Poderia elencar as principais figuras vivas, e os principais projetos em que me engajei (me enredei, vi depois) neste período, plantando desesperança e querendo colher a realização da liberdade: Diogo Mainardi, e sua sedutora e espetacularizante retórica – hoje eu não sei quem é esse homem, o que ele escreve ou deixa de escrever; Ga***** ***** – que me achem, esses indivíduos, no Google, se puderem –, o “presidente inteligente popular amigão” que atualmente enxergo lá embaixo como tendo sido uma trava temporária (ele era presidente de uma ‘limitada’ de adolescentes faz-de-conta, não se formava por incompetência, apenas puxava o saco de algumas patricinhas, era somente uma daquelas crianças rejeitadas que cresceram com seu amor pelos videogames e pelo Tio Sam sem saber o preço de uma amizade); Ra***** *****, um antiquado um pouco mais genioso que a rede de amigos geeks¹ ao seu redor, que pensa em “entabular diálogo” como “impor o meu falo”; professores muito… pessimistas; blogs em que trabalhei “querendo raciocinar em conjunto”, mas em que descobri o sobrepeso da minha opinião pessoal, dentre os quais o Abrigo Polar, o Horário de Brasília, As Fantas, o Bicarbonato de Sódio. Mi******, talentosa mas desorientada, R*****, Ma*****, um maluco ou outro da internet, Peu L*****, o adulterador de textos, Ca****, a chefe invocada, M***** S****, a de humor contagiante, colegas de ex-faculdade (ou ex-colegas de faculdade), todos me passam batido.
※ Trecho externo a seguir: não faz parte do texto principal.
(** The WRITEs of one item, from [part] on, in pieces of the given lengths. *)
Fixpoint add_writes (stateid : stateid4) (offset index part : Z) (data : bytes) (lens : list Z) (b : building)
    (expected : list (Z * Z)) : RpcResult (building * list (Z * Z)) :=
  match lens with
  | [] => Ok (b, expected)
  | len :: lens =>
      if Z.of_nat (length expected) <? MAX_COMPOUND_OPS then
        match checked_offset offset part index with
        | Err e => Err e
        | Ok at_ =>
            add_writes stateid offset index (part + len) data lens
              (add_op b (λ c, Compound.write c stateid at_ FILE_SYNC4
                                (slice (Z.to_nat part) (Z.to_nat (part + len)) data)))
              (expected ++ [(part, len)])
        end
      else Err (RpcError.transport "too many merged WRITEs")
  end.

Record write_filling := WriteFilling {
  wf_target : PathIoTarget;
  wf_global : Z;
  wf_part : Z;
  wf_payload : Z;
  wf_expected : list (Z * Z);
  wf_active : gmap FileRef WriteWaveAccess.t;
  wf_failed : option (Z * Z);
}.

Definition write_room (cl : NfsClient.t) (payload : Z) : Z :=
  if 0 <? NfsClient.max_request_arg_bytes cl then
    if 0 <? payload then sat_sub (NfsClient.max_request_arg_bytes cl) (payload + 128)
    else NfsClient.max_request_arg_bytes cl
  else USIZE_MAX.

(** The wave with this write, or [None] when it has to wait for the next
    compound. *)
Definition admit_write (active : gmap FileRef WriteWaveAccess.t) (file : FileRef) (range : Z * Z) (positional : bool)
    : option (gmap FileRef WriteWaveAccess.t) :=
  match active !! file with
  | None => Some (<[file := WriteWaveAccess.new range positional]> active)
  | Some access =>
      let '(ok, access) := WriteWaveAccess.admit_ access range positional in
      if ok then Some (<[file := access]> active) else None
  end.

(** How the file of a write is opened. *)
Definition write_open (op : PathWriteOp) (start : Z) : PathIoOpen :=
  IoOpen OPEN4_SHARE_ACCESS_BOTH (if pw_create op then OUnchecked else ONoCreate)
    (pw_create op && pw_truncate op && (start =? 0)) (pw_truncate op && negb (pw_create op) && (start =? 0)).

Fixpoint fill_writes (cl : NfsClient.t) (close_in_compound : bool) (base_seq per_op budget max_items n : Z)
    (items : list PathWriteOp) (st : write_filling) : RpcResult write_filling :=
  match items with
  | [] => Ok st
  | op :: items =>
      let 'WriteFilling t global start payload expected active failed := st in
      let total := Z.of_nat (length (pw_data op)) in
      if (tg_items t <? max_items) && (tg_next t + path_io_per_file <=? budget) then
        match checked_offset (pw_offset op) total global with
        | Err e => Err e
        | Ok range_end =>
            match admit_write active (pw_file op) (pw_offset op, range_end) (negb (pw_truncate op)) with
            | None => Ok st
            | Some active =>
                match path_io_chunk_end start total per_op (write_room cl payload) (sat_sub budget (tg_next t + 3))
                        ((tg_next t =? 0) && (payload =? 0)) with
                | None => Ok st
                | Some end_ =>
                    match prepare_path_io_target cl close_in_compound base_seq (pw_file op) (write_open op start)
                            (begin_item t global) with
                    | (None, t) => Ok (WriteFilling t n start payload expected active (Some (global, NFS4ERR_INVAL)))
                    | (Some newly_opened, t) =>
                        let lens := if start <? end_ then chunk_lens start end_ per_op else [0] in
                        match add_writes (io_stateid (pw_file op) (pw_stateid op)) (pw_offset op) global start
                                (pw_data op) lens (tg_building t) expected with
                        | Err e => Err e
                        | Ok (b, expected) =>
                            let t := finish_item newly_opened (with_building t b) in
                            let payload := payload + 128 + (end_ - start) in
                            if end_ =? total then
                              let st := WriteFilling t (global + 1) 0 payload expected active failed in
                              if (budget <? tg_next t + path_io_per_file) && (global + 1 <? n) then Ok st
                              else fill_writes cl close_in_compound base_seq per_op budget max_items n items st
                            else Ok (WriteFilling t global end_ payload expected active failed)
                        end
                    end
                end
            end
        end
      else Ok st
  end.

Record counting := Counting {
  cn_client : NfsClient.t;
  cn_world : W;
  cn_counts : list (option Z);
  cn_committed : list (option Z);
  cn_index : nat;
}.

(** One WRITE result; [executed] are the ranges of which something was carried
    out. *)
Definition collect_write (fuel : nat) (ops : list PathWriteOp) (executed : list ExecutionMap.range)
    (expected : list (Z * Z)) (res : COMPOUND4res) (caller j : Z) (st : counting) : outcome (result io_exit counting) :=
  let 'Counting cl w counts committed index := st in
  '(received, ok_committed) ← or_panic (CompoundRes.write res j);
  match expected !! index with
  | None => Done (Err (Exit false (RpcError.transport "extra merged WRITE reply") cl w))
  | Some (part, requested) =>
      if (requested <? received) || ((received =? 0) && negb (requested =? 0))
      then Done (Err (Exit true (RpcError.op caller NFS4ERR_IO) cl w))
      else
        '(r, cl, w) ←
          (if received <? requested then
             op ← or_panic (ops !! Z.to_nat caller);
             '(r, cl, w) ← repair_path_write fuel cl ops executed caller (part + received)
                             (slice (Z.to_nat (part + received)) (Z.to_nat (part + requested)) (pw_data op)) w;
             Done (match r with Ok stable => Ok (Z.min ok_committed stable) | Err e => Err e end, cl, w)
           else Done (Ok ok_committed, cl, w));
        match r with
        | Err e => Done (Err (Exit true e cl w))
        | Ok stable =>
            count ← or_panic (counts !! Z.to_nat caller);
            commit ← or_panic (committed !! Z.to_nat caller);
            Done (Ok (Counting cl w
              (<[Z.to_nat caller := Some (sat_add32 (default 0 count) (as_u32 requested))]> counts)
              (<[Z.to_nat caller := Some (Z.min (default FILE_SYNC4 commit) stable)]> committed) (S index)))
        end
  end.

Fixpoint collect_writes_in (fuel : nat) (ops : list PathWriteOp) (executed : list ExecutionMap.range)
    (expected : list (Z * Z)) (res : COMPOUND4res) (caller from : Z) (count : nat) (st : counting)
    : outcome (result io_exit counting) :=
  match count with
  | O => Done (Ok st)
  | S count =>
      ro ← or_panic (CompoundRes.op res from);
      r ← (if resop_num ro =? OP_WRITE then collect_write fuel ops executed expected res caller from st
           else Done (Ok st));
      match r with
      | Ok st => collect_writes_in fuel ops executed expected res caller (from + 1) count st
      | Err e => Done (Err e)
      end
  end.

Fixpoint collect_writes (fuel : nat) (ops : list PathWriteOp) (executed : list ExecutionMap.range)
    (expected : list (Z * Z)) (res : COMPOUND4res) (rs : list ExecutionMap.range) (st : counting)
    : outcome (result io_exit counting) :=
  match rs with
  | [] => Done (Ok st)
  | r :: rs =>
      x ← collect_writes_in fuel ops executed expected res (ExecutionMap.r_caller r) (ExecutionMap.r_start r)
            (Z.to_nat (Z.min (ExecutionMap.r_end r) (CompoundRes.nops res) - ExecutionMap.r_start r)) st;
      match x with
      | Ok st => collect_writes fuel ops executed expected res rs st
      | Err e => Done (Err e)
      end
  end.

Record write_state := WriteState {
  ws_client : NfsClient.t;
  ws_world : W;
  ws_global : Z;
  ws_part : Z;
  ws_max_items : Z;
  ws_out : PathWriteOutcome;
}.
Definition write_answer : Type := RpcResult PathWriteOutcome * NfsClient.t * W.

Definition after_write_reply (fuel : nat) (ops : list PathWriteOp) (close_in_compound : bool) (cl : NfsClient.t) (w : W)
    (chunk_start : Z) (f : write_filling) (out : PathWriteOutcome) (res : COMPOUND4res)
    : outcome (turn write_state write_answer) :=
  let map := b_map (tg_building (wf_target f)) in
  match ExecutionMap.analyze map res with
  | Err error =>
      Done (Return (invalid_reply ("malformed writev COMPOUND reply: " +:+ display_malformed error), cl, w))
  | Ok report =>
      let 'WriteOutcome counts committed opened _ close_failed := out in
      let '(failed, counts, committed) :=
        match failure report with
        | Some x => (Some (if_caller x, if_status x), clear_after (if_caller x) counts, clear_after (if_caller x) committed)
        | None => (wf_failed f, counts, committed)
        end in
      let opened :=
        if close_in_compound then opened
        else opened ++ CompoundRes.for_each_open_result res (ExecutionMap.executed_ranges map report) in
      let executed := take (length (completed report) + (if failure report is Some _ then 1 else 0))
                        (ExecutionMap.ranges map) in
      x ← collect_writes fuel ops executed (wf_expected f) res (ExecutionMap.completed_ranges map report)
            (Counting cl w counts committed 0);
      match x with
      | Err (Exit cleanup e cl w) =>
          '(cl, w) ← (if cleanup then read_error_with_cleanup fuel cl opened close_in_compound w else Done (cl, w));
          Done (Return (Err e, cl, w))
      | Ok (Counting cl w counts committed _) =>
          match close_status close_in_compound (wf_target f) report with
          | Err e => Done (Return (Err e, cl, w))
          | Ok status =>
              let close_failed := match status with Some st => Some st | None => close_failed end in
              let out failed := WriteOutcome counts committed opened failed close_failed in
              if bool_decide (is_Some failed) || bool_decide (is_Some close_failed)
              then Done (Return (Ok (out failed), cl, w))
              else if (chunk_start =? wf_global f) && (wf_part f =? 0)
              then Done (Return (Ok (out (Merged.or_too_many failed chunk_start)), cl, w))
              else Done (Again (WriteState cl w (wf_global f) (wf_part f) USIZE_MAX (out failed)))
          end
      end
  end.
Tem ainda o demoro.com, os jornais em que estagiei como clandestino. Seria impossível lembrar de tudo de uma lapada só.

¹ Cabe aqui esclarecer por que utilizo geeks e não nerds, uma etimologia arruinada que confundiria meu leitor – enquanto ser pensante eu ser considerado na maioria dos círculos jovens como nerd, com ou sem óculos, é auto-explicativo o bastante. Meu conceito de nerd/geek é: aceitar o mundo adulto só no que ele tem de eufórico: o aumento de poder, o carro, a bebida, as mulheres, as festas, as compras, poder olhar de olhos caídos alguém na rua e rumar para casa. Mas recusar as responsabilidades. Às vezes o nerd lê quadrinhos demais e esquece que por trás de toda a tecnologia do fabrico e a aparência há o fator humano e que nem tudo é uma rodada no Outback. Como o tio Ben do Homem-Aranha já dizia… (a frase todo mundo sabe) Porém, ninguém aqui quer saber o que implica o trabalho. Quando você cresce e seus amigos não, fica essa dificuldade de definição: o que há com eles? É precisamente isso: um estranhamento inter-geracional, porque você amadureceu mais depressa.

Este artigo não pode se resumir à modalidade acusatória. Também trago uma receita para um melhor entendimento de onde se pisa: 1) caminhar muito ao ar livre, se possível debaixo de sol forte e com roupas pesadas. Ou melhor: tentar os mesmos trajetos em diferentes horas do dia. Quando se está um pouco bêbado e se passa por uma cidade suja, escura, desolada e insolúvel não se acredita mais no capitalismo. 2) de vez em quando desligue a música e a TV e coma uma refeição em silêncio!

Continuando o que ia dizer, 2008 foi o ano da virada. E este texto é só mais uma pedra.